What you give back should match the listing word for word.

Start of Block

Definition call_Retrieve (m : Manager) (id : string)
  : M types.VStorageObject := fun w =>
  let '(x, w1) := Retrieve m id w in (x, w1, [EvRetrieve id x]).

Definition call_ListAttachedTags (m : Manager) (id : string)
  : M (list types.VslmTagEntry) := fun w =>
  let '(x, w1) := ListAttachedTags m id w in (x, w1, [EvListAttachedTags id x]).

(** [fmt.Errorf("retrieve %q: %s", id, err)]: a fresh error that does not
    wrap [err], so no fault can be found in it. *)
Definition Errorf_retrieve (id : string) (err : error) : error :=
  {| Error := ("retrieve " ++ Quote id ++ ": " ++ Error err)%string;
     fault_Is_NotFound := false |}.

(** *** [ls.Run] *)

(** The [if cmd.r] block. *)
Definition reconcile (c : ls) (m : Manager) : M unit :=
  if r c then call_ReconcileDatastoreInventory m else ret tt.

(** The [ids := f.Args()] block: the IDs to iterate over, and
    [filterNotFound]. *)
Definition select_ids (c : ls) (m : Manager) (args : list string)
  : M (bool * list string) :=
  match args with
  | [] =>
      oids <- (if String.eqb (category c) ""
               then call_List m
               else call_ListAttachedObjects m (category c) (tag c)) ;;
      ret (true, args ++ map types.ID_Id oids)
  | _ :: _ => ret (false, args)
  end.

End of Block

ANSWER TO THIS PROBLEM |
Definition call_Retrieve (m : Manager) (id : string)
  : M types.VStorageObject := fun w =>
  let '(x, w1) := Retrieve m id w in (x, w1, [EvRetrieve id x]).

Definition call_ListAttachedTags (m : Manager) (id : string)
  : M (list types.VslmTagEntry) := fun w =>
  let '(x, w1) := ListAttachedTags m id w in (x, w1, [EvListAttachedTags id x]).

(** [fmt.Errorf("retrieve %q: %s", id, err)]: a fresh error that does not
    wrap [err], so no fault can be found in it. *)
Definition Errorf_retrieve (id : string) (err : error) : error :=
  {| Error := ("retrieve " ++ Quote id ++ ": " ++ Error err)%string;
     fault_Is_NotFound := false |}.

(** *** [ls.Run] *)

(** The [if cmd.r] block. *)
Definition reconcile (c : ls) (m : Manager) : M unit :=
  if r c then call_ReconcileDatastoreInventory m else ret tt.

(** The [ids := f.Args()] block: the IDs to iterate over, and
    [filterNotFound]. *)
Definition select_ids (c : ls) (m : Manager) (args : list string)
  : M (bool * list string) :=
  match args with
  | [] =>
      oids <- (if String.eqb (category c) ""
               then call_List m
               else call_ListAttachedObjects m (category c) (tag c)) ;;
      ret (true, args ++ map types.ID_Id oids)
  | _ :: _ => ret (false, args)
  end.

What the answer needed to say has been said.